_TASK_
Among the records below, find the lines containing "first" and state only how many there are.

_GIVEN ENTRIES_
····················

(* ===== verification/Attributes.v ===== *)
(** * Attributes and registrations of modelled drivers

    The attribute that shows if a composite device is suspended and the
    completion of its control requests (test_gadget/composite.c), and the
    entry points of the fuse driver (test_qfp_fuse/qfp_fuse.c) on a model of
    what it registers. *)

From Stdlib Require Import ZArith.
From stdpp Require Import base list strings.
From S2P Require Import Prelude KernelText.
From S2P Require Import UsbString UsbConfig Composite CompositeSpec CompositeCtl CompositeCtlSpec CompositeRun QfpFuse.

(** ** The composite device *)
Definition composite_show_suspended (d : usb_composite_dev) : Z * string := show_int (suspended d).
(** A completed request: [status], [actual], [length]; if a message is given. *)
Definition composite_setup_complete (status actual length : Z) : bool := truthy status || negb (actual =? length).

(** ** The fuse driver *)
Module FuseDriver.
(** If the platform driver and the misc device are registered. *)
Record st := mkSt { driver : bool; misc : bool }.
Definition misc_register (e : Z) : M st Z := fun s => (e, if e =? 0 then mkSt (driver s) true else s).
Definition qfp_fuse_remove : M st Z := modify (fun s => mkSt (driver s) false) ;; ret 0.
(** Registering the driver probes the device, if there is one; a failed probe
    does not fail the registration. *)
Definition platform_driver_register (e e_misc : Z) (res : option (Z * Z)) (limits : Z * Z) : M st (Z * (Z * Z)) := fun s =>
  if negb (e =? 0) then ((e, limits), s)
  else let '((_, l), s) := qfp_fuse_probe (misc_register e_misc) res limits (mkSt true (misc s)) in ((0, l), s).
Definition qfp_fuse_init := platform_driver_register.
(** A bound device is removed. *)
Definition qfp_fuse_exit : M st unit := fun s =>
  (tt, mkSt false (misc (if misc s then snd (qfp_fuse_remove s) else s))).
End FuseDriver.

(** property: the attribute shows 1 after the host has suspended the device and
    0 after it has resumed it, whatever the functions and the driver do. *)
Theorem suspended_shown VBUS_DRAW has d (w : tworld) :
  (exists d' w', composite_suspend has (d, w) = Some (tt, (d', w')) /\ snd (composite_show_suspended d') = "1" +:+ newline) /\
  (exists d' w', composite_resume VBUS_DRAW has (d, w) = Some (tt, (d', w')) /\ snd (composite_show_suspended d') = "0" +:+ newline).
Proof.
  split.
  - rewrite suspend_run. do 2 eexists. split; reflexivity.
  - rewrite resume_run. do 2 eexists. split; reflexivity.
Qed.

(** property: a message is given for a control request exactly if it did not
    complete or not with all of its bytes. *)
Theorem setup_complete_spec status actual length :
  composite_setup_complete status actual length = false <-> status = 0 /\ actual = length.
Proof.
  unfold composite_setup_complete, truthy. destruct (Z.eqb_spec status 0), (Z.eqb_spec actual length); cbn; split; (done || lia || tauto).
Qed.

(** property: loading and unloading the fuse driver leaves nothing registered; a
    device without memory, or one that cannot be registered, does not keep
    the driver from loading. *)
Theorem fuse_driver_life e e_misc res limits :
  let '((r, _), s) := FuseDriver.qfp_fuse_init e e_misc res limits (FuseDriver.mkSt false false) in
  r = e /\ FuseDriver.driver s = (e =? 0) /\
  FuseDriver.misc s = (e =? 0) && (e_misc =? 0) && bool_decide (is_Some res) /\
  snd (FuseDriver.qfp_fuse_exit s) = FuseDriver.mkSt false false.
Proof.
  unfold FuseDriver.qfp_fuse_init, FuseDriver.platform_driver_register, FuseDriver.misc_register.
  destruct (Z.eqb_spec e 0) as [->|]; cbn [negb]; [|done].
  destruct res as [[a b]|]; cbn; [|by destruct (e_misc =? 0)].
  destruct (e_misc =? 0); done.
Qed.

····················

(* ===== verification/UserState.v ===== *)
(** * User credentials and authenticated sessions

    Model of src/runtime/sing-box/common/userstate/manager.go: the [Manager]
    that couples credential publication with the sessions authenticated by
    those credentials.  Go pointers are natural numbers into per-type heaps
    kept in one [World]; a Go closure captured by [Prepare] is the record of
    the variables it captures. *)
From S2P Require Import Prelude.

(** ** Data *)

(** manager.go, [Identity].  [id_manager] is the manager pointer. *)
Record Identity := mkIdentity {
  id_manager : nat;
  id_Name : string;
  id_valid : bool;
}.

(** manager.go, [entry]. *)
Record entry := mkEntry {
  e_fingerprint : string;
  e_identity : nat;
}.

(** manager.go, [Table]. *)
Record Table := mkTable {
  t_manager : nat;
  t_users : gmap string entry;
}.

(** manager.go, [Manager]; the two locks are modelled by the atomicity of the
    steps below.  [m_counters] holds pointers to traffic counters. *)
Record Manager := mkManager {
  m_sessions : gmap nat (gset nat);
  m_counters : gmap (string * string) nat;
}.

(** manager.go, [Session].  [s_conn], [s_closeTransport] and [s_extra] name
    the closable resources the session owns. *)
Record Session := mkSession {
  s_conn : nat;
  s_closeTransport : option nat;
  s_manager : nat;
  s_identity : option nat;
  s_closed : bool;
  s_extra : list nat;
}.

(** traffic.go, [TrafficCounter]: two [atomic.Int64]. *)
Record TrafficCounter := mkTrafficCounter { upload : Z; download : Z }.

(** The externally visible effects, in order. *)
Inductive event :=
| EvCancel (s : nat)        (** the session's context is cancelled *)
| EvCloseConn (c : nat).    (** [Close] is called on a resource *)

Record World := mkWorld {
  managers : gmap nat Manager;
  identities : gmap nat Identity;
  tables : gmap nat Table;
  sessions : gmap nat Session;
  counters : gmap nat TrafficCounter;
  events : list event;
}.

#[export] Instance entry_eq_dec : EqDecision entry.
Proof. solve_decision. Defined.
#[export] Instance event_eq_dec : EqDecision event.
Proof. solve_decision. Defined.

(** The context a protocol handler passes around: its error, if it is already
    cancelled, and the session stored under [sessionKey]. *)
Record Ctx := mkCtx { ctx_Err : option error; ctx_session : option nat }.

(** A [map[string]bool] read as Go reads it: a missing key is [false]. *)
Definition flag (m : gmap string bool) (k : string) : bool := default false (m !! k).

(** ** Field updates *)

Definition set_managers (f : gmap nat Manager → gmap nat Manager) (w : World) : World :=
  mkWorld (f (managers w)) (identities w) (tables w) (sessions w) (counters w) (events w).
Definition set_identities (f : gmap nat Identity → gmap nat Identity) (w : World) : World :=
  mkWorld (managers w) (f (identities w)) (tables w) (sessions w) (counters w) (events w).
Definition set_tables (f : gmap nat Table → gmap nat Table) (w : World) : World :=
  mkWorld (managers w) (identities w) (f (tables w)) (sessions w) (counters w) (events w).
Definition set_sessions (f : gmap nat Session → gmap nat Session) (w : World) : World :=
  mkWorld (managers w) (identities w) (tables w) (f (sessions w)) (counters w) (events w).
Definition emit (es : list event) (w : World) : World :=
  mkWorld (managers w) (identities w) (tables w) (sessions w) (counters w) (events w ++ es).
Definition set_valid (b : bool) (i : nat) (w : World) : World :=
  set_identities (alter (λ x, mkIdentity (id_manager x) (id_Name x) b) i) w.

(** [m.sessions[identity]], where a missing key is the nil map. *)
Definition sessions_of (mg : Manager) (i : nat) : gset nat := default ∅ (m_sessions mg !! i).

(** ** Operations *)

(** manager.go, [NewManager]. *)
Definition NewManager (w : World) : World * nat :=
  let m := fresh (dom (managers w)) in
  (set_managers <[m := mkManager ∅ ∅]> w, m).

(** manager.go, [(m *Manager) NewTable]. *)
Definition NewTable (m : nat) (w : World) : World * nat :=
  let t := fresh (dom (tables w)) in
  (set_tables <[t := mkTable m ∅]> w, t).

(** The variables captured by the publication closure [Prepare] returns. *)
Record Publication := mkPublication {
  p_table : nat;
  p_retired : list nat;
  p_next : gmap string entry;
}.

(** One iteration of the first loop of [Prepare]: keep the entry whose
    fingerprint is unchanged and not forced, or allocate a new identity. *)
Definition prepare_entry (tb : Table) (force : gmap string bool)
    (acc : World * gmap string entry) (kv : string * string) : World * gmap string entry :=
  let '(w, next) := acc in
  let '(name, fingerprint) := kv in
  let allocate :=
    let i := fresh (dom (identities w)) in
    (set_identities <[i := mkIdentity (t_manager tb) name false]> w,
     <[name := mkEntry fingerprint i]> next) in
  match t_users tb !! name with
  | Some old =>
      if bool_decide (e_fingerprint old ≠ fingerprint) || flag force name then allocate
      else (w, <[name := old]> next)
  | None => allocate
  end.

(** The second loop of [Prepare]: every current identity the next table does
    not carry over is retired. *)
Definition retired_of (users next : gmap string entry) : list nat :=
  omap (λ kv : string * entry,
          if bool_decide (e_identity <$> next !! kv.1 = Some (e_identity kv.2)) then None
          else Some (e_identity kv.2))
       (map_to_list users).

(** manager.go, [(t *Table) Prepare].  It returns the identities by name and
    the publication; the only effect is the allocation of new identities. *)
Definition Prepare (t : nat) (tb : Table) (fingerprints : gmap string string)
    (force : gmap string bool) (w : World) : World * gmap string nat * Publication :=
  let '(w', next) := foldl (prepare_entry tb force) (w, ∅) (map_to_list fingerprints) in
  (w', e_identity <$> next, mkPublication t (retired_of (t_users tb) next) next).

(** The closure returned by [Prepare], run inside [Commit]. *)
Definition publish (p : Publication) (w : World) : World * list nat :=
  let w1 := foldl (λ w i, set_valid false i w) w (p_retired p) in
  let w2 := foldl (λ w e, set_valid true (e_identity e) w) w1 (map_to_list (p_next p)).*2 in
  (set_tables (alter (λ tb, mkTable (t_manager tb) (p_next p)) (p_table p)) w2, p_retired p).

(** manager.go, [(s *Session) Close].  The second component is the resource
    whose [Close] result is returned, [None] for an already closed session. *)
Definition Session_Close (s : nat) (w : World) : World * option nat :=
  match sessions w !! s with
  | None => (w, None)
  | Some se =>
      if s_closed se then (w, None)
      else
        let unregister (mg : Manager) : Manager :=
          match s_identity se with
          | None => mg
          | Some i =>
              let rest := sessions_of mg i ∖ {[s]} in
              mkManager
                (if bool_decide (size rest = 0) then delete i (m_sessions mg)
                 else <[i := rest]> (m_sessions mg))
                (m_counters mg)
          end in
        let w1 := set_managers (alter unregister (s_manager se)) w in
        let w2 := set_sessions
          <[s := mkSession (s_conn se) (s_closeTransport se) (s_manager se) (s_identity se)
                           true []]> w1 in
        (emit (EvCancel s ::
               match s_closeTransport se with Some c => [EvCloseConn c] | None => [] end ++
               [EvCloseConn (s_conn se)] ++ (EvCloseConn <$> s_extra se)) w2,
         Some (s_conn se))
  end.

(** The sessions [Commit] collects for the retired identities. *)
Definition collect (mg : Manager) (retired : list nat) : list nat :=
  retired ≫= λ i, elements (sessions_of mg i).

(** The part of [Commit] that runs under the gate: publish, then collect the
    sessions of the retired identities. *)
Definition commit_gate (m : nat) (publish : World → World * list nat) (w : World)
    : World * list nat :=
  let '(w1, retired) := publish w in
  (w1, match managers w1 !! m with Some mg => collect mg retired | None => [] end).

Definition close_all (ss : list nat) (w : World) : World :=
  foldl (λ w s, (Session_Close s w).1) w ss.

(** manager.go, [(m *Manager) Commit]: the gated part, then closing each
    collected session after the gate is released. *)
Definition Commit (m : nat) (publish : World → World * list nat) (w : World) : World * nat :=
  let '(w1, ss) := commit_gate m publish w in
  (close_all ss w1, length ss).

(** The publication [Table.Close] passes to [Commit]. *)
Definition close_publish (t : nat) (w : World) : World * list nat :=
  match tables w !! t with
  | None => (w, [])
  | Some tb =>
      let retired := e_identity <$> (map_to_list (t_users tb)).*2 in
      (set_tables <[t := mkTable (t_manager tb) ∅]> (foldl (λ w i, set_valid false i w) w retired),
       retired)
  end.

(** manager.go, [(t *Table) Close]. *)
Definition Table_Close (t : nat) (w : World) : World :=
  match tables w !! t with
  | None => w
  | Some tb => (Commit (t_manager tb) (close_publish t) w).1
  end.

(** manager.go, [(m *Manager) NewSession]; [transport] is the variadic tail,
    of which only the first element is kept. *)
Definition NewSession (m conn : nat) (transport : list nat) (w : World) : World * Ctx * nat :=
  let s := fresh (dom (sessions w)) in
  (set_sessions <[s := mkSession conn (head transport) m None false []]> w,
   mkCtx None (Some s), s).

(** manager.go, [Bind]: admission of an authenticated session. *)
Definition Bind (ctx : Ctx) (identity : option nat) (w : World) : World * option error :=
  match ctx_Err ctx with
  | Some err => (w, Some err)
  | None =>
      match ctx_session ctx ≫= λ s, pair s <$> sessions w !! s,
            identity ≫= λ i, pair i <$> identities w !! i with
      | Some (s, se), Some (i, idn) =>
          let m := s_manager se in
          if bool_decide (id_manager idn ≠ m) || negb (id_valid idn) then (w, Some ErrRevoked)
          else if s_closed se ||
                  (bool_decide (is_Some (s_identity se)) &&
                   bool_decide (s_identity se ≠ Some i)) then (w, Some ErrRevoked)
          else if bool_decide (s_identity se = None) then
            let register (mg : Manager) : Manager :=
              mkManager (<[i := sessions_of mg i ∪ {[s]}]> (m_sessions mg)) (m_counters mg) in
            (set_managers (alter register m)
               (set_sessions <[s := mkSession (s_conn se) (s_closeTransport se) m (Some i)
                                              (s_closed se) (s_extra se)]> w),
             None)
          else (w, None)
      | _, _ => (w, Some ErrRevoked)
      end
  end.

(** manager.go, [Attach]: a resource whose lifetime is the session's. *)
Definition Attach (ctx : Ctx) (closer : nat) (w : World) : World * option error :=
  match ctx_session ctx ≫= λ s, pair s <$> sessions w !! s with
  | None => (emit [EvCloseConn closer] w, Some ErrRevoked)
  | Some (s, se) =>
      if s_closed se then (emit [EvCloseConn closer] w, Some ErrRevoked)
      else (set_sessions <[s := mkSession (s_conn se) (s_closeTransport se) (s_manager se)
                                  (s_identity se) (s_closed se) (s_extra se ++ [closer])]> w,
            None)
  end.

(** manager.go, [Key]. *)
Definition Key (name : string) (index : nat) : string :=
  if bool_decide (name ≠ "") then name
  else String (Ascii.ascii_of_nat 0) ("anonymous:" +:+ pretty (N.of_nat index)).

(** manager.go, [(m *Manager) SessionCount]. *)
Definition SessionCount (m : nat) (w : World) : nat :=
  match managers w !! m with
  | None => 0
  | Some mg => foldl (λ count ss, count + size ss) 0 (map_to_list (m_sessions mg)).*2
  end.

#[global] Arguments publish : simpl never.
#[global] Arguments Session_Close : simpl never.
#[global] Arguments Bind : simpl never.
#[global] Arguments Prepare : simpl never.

····················

_THE ANSWER_
2